暑さからなのか、着崩し薄い衣服は汗が吸い込み柔らかい肌に張り付きラインを主張している。胸にある山まで薄く見えるのに気が付いて居なのかそれともわざとなのか、へにゃにゃっとした笑顔で左手を上げた。
「ブラジャーぐらいつけたらどうだい?」
「へ、この完璧なプロポーションと濡れ透け服に女子の甘さと汗の酸っぱさの融合……この完璧さはわたししかだせませんよぉーんだ」
「ピンク色が見える……丸!」
「……早く入ろうぜ」
「一番反応してほしい人が無反応ですかぁ、くっもればいいんですか!」
「キャラ被るぞ、しかし外へ出て待ってるとはめずらしいな」
「……まぁ、待つついでにちょっと考え事をね」
俺はふとした彼女が見せる雰囲気が好きだ。普段の小馬鹿にしたような口調も仕草も、きっちりとした線引きをもって仕掛けている。

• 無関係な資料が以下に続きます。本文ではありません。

(* ===== verification/Locks.v ===== *)
(** * Lock order of the IPC calls

    Message queues and shared memory are each protected by a mutex on the manager and one per
    object.  Here a call is the sequence of acquisitions and releases it performs; threads
    interleave, an acquisition waits until the lock is free.  A common order of acquisition
    excludes deadlock; the message-queue calls have one, the shared-memory calls do not. *)

From S2P Require Import Prelude.

#[local] Open Scope nat_scope.

(** ** Threads and locks *)

(** The locks: a manager, the objects it manages, address spaces, by number, and a device. *)
Inductive lock : Type := LManager | LObject (n : nat) | LAspace (pid : nat) | LDevice.

#[export] Instance lock_eq_dec : EqDecision lock.
Proof. solve_decision. Defined.

Inductive act : Type := Acq (l : lock) | Rel (l : lock).

Record lthread : Type := mk_lthread { held : list lock; todo : list act }.

Definition held_by_none (l : lock) (ts : list lthread) : Prop := forall t, t ∈ ts -> l ∉ held t.

(** One thread takes its next step. *)
Inductive lstep : list lthread -> list lthread -> Prop :=
| lstep_acq ts i h l rest :
    ts !! i = Some (mk_lthread h (Acq l :: rest)) -> held_by_none l ts ->
    lstep ts (<[i := mk_lthread (l :: h) rest]> ts)
| lstep_rel ts i h l rest :
    ts !! i = Some (mk_lthread h (Rel l :: rest)) ->
    lstep ts (<[i := mk_lthread (filter (fun l' => l' <> l) h) rest]> ts).

Definition start (programs : list (list act)) : list lthread := map (mk_lthread []) programs.

(** Some thread has work left and none can move. *)
Definition deadlocked (ts : list lthread) : Prop :=
  (exists t, t ∈ ts /\ todo t <> []) /\ (forall ts', ~ lstep ts ts').

(** Two threads that wait for each other. *)
Lemma two_stuck h1 l1 r1 h2 l2 r2 :
  l1 ∈ h2 -> l2 ∈ h1 -> deadlocked [mk_lthread h1 (Acq l1 :: r1); mk_lthread h2 (Acq l2 :: r2)].
Proof.
  intros H1 H2. split; [eexists; split; [by left|done]|]. intros ts' Hs.
  inversion Hs as [ts i h l rest Hi Hfree|ts i h l rest Hi]; subst; clear Hs; destruct i as [|[|i]]; simplify_eq/=.
  - by apply (Hfree (mk_lthread h2 (Acq l2 :: r2))); [by right; left|].
  - by apply (Hfree (mk_lthread h1 (Acq l1 :: r1))); [by left|].
Qed.

(** ** Ordered acquisition *)

(** Each acquisition is of a higher rank than all locks held; at the end nothing is held. *)
Fixpoint ordered (rank : lock -> nat) (h : list lock) (p : list act) : Prop :=
  match p with
  | [] => h = []
  | Acq l :: p => Forall (fun l' => rank l' < rank l) h /\ ordered rank (l :: h) p
  | Rel l :: p => ordered rank (filter (fun l' => l' <> l) h) p
  end.

Definition all_ordered (rank : lock -> nat) (ts : list lthread) : Prop :=
  Forall (fun t => ordered rank (held t) (todo t)) ts.

Lemma ordered_step rank ts ts' : all_ordered rank ts -> lstep ts ts' -> all_ordered rank ts'.
Proof.
  intros Hts Hs. destruct Hs as [ts i h l rest Hi _|ts i h l rest Hi];
    (apply Forall_insert; [done|]);
    pose proof (Forall_lookup_1 _ _ _ _ Hts Hi) as Ho; simpl in *; [by destruct Ho|done].
Qed.

(** The rank of the lock a thread waits for. *)
Definition wanted (rank : lock -> nat) (t : lthread) : nat :=
  match todo t with Acq l :: _ => S (rank l) | _ => 0 end.

(** A list has a largest element. *)
Lemma max_wanted rank ts : ts <> [] -> exists t, t ∈ ts /\ forall t', t' ∈ ts -> wanted rank t' <= wanted rank t.
Proof.
  induction ts as [|t ts IH]; [done|]. intros _. destruct ts as [|t1 ts].
  - exists t. split; [by left|]. by intros t' ->%list_elem_of_singleton.
  - destruct IH as (m & Hm & Hmax); [done|]. destruct (decide (wanted rank m <= wanted rank t)).
    + exists t. split; [by left|]. intros t' [->|Ht']%elem_of_cons; [done|]. specialize (Hmax t' Ht'). lia.
    + exists m. split; [by right|]. intros t' [->|Ht']%elem_of_cons; [lia|by apply Hmax].
Qed.

Lemma holder_or_none l ts : held_by_none l ts \/ exists t, t ∈ ts /\ l ∈ held t.
Proof.
  induction ts as [|t ts [IH|(t' & ? & ?)]].
  - left. by intros t ?%elem_of_nil.
  - destruct (decide (l ∈ held t)); [right; exists t; split; [by left|done]|].
    left. by intros t' [->|?]%elem_of_cons; [|apply IH].
  - right. exists t'. split; [by right|done].
Qed.

Lemma ordered_not_deadlocked rank ts : all_ordered rank ts -> ~ deadlocked ts.
Proof.
  intros Hts [(t0 & Ht0 & Hwork) Hstuck]. unfold all_ordered in Hts. rewrite list.Forall_forall in Hts.
  assert (Hrel : forall t l rest, t ∈ ts -> todo t <> Rel l :: rest).
  { intros [h p] l rest [i Hi]%list_elem_of_lookup Hp. simpl in Hp. subst p. by eapply Hstuck, lstep_rel. }
  destruct (max_wanted rank ts) as (m & Hm & Hmax); [by intros ->; apply elem_of_nil in Ht0|].
  destruct (todo m) as [|[l|l] rest] eqn:Em; [| |by destruct (Hrel m l rest)].
  - specialize (Hmax t0 Ht0). unfold wanted in Hmax. rewrite Em in Hmax.
    destruct (todo t0) as [|[l|l] rest] eqn:E0; [done|lia|by destruct (Hrel t0 l rest)].
  - destruct (holder_or_none l ts) as [Hfree|(t & Ht & Hl)].
    + apply list_elem_of_lookup in Hm as [i Hi]. destruct m as [h p]. simpl in Em. subst p.
      by eapply Hstuck, lstep_acq.
    + specialize (Hmax t Ht). specialize (Hts t Ht). unfold wanted in Hmax. rewrite Em in Hmax.
      destruct (todo t) as [|[l'|l'] rest'] eqn:Et; simpl in Hts;
        [rewrite Hts in Hl; by apply elem_of_nil in Hl| |by destruct (Hrel t l' rest')].
      destruct Hts as [Hlow _]. rewrite list.Forall_forall in Hlow. specialize (Hlow l Hl). lia.
Qed.

Lemma ordered_reachable rank programs ts :
  Forall (ordered rank []) programs -> rtc lstep (start programs) ts -> all_ordered rank ts.
Proof.
  intros Hp Hr. assert (Hs : all_ordered rank (start programs)).
  { unfold all_ordered, start. apply Forall_fmap. by eapply Forall_impl. }
  clear Hp. induction Hr; eauto using ordered_step.
Qed.

Lemma ordered_app rank h p1 p2 : ordered rank h p1 -> ordered rank [] p2 -> ordered rank h (p1 ++ p2).
Proof.
  revert h. induction p1 as [|[l|l] p1 IH]; intros h; simpl; [by intros ->| |apply IH].
  intros [? ?] ?. split; [done|]. by apply IH.
Qed.

(** ** Message queues *)

(** The calls of [msg.rs], with the queues they lock: [msgget] of a known key looks into the
    queue; [msgsnd], [msgrcv] and [msgctl] of a known identifier lock the queue after the manager
    has been released, [IPC_RMID] of an empty queue takes the manager again afterwards; [MSG_INFO]
    and [MSG_STAT] visit queues under the manager's lock. *)
Inductive msg_call : Type :=
| MsgGet (found : option nat)
| MsgQueueOp (found : option nat)
| MsgRmidEmpty (q : nat)
| MsgVisit (qs : list nat).

Definition visit (q : nat) : list act := [Acq (LObject q); Rel (LObject q)].

Definition msg_locks (c : msg_call) : list act :=
  match c with
  | MsgGet found =>
      [Acq LManager] ++ match found with Some q => visit q | None => [] end ++ [Rel LManager]
  | MsgQueueOp found =>
      [Acq LManager; Rel LManager] ++ match found with Some q => visit q | None => [] end
  | MsgRmidEmpty q => [Acq LManager; Rel LManager] ++ visit q ++ [Acq LManager; Rel LManager]
  | MsgVisit qs => [Acq LManager] ++ concat (map visit qs) ++ [Rel LManager]
  end.

(** Manager before queues. *)
Definition manager_first (l : lock) : nat :=
  match l with LManager => 0 | LObject _ => 1 | LAspace _ => 2 | LDevice => 3 end.

Lemma ordered_visits qs p :
  ordered manager_first [LManager] p ->
  ordered manager_first [LManager] (concat (map visit qs) ++ p).
Proof.
  intros Hp. induction qs as [|q qs IH]; simpl; [done|].
  split; [by repeat constructor|]. rewrite !filter_cons. repeat case_decide; try done.
Qed.

Lemma msg_locks_ordered c : ordered manager_first [] (msg_locks c).
Proof.
  destruct c as [[q|]|[q|]|q|qs]; cbn -[ordered];
    try (by simpl; rewrite ?filter_cons; repeat (case_decide; try done); repeat split; repeat constructor).
  split; [by constructor|]. by apply ordered_visits.
Qed.

(** message-queue calls never deadlock.  However many threads run whatever sequences of
    message-queue calls, in every reachable state in which some thread has work left some
    thread can proceed: the manager's lock is never requested while a queue is locked (which is
    why [IPC_RMID] releases the queue before it removes it). *)
Theorem message_calls_never_deadlock (calls : list (list msg_call)) ts :
  rtc lstep (start (map (fun cs => concat (map msg_locks cs)) calls)) ts -> ~ deadlocked ts.
Proof.
  intros Hr. apply (ordered_not_deadlocked manager_first). eapply ordered_reachable; [|done].
  apply Forall_fmap, Forall_forall. intros cs _. simpl.
  induction cs as [|c cs IH]; simpl; [done|]. by apply ordered_app; [apply msg_locks_ordered|].
Qed.

(** Two removals of an empty queue and a send to it. *)
Lemma message_calls_never_deadlock_witness :
  ~ deadlocked (start (map (fun cs => concat (map msg_locks cs))
      [[MsgRmidEmpty 0]; [MsgRmidEmpty 0]; [MsgQueueOp (Some 0); MsgVisit [0; 1]]])).
Proof.
  apply (message_calls_never_deadlock
    [[MsgRmidEmpty 0]; [MsgRmidEmpty 0]; [MsgQueueOp (Some 0); MsgVisit [0; 1]]]). apply rtc_refl.
Defined.

(** ** Shared memory *)

(** The calls of [shm.rs] on an existing segment, with the address space of the caller:
    [shmget] of a known key and the exit of a process lock segments under the manager's lock;
    [shmat] and [shmdt] take the manager's lock while they hold segment and address space. *)
Inductive shm_call : Type :=
| ShmGet (found : option nat)
| ShmAt (seg pid : nat)
| ShmCtl (seg : nat)
| ShmDt (seg pid : nat)
| ShmExit (segs : list nat).

Definition shm_locks (c : shm_call) : list act :=
  match c with
  | ShmGet found =>
      [Acq LManager] ++ match found with Some q => visit q | None => [] end ++ [Rel LManager]
  | ShmAt seg pid =>
      [Acq LManager; Rel LManager; Acq (LObject seg); Acq (LAspace pid); Acq LManager;
       Rel LManager; Rel (LAspace pid); Rel (LObject seg)]
  | ShmCtl seg => [Acq LManager; Rel LManager] ++ visit seg
  | ShmDt seg pid =>
      [Acq LManager; Rel LManager; Acq LManager; Rel LManager; Acq (LObject seg); Acq (LAspace pid);
       Acq LManager; Rel LManager; Rel (LAspace pid); Rel (LObject seg)]
  | ShmExit segs => [Acq LManager] ++ concat (map visit segs) ++ [Rel LManager]
  end.

(** The thread attaching holds the segment and the address space and waits for the manager; the
    other one holds the manager and waits for the segment. *)
Definition shm_deadlock : list lthread :=
  [mk_lthread [LAspace 1; LObject 0]
     [Acq LManager; Rel LManager; Rel (LAspace 1); Rel (LObject 0)];
   mk_lthread [LManager] [Acq (LObject 0); Rel (LObject 0); Rel LManager]].

Lemma shm_deadlock_stuck : deadlocked shm_deadlock.
Proof. apply two_stuck; [by left|by right; left]. Qed.

(** Thread [i] acquires or releases. *)
Ltac acquires i :=
  eapply rtc_l; [apply (lstep_acq _ i); [reflexivity|];
    intros t Ht; repeat (apply elem_of_cons in Ht as [->|Ht]; [compute_done|]); by apply elem_of_nil in Ht|];
  simpl.
Ltac releases i := eapply rtc_l; [apply (lstep_rel _ i); reflexivity|]; simpl.

(** shared-memory calls can deadlock.  A process that attaches a segment while another looks
    the same segment up by key, or exits while attached to it, can wait for the manager's lock
    with the segment locked while the other waits for the segment with the manager locked. *)
Theorem shm_calls_can_deadlock :
  rtc lstep (start [shm_locks (ShmAt 0 1); shm_locks (ShmGet (Some 0))]) shm_deadlock /\
  rtc lstep (start [shm_locks (ShmAt 0 1); shm_locks (ShmExit [0])]) shm_deadlock /\
  deadlocked shm_deadlock.
Proof.
  split_and!; [..|apply shm_deadlock_stuck].
  - unfold start, shm_locks. simpl. acquires 0. releases 0. acquires 0. acquires 0. acquires 1. apply rtc_refl.
  - unfold start, shm_locks. simpl. acquires 0. releases 0. acquires 0. acquires 0. acquires 1. apply rtc_refl.
Qed.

その猫なく声であるが、決して不快感を与えはしないのだ。しっかり考えしっかりと思考し行動する……やはりお嬢様育ち故かそれとも前途多難な人生を少ない年齢で重ねてゆがんだ性か。
影を落とし、黄昏るゆずきに対して「そうかい」と話しかけながら持っていた水筒を軽く投げる。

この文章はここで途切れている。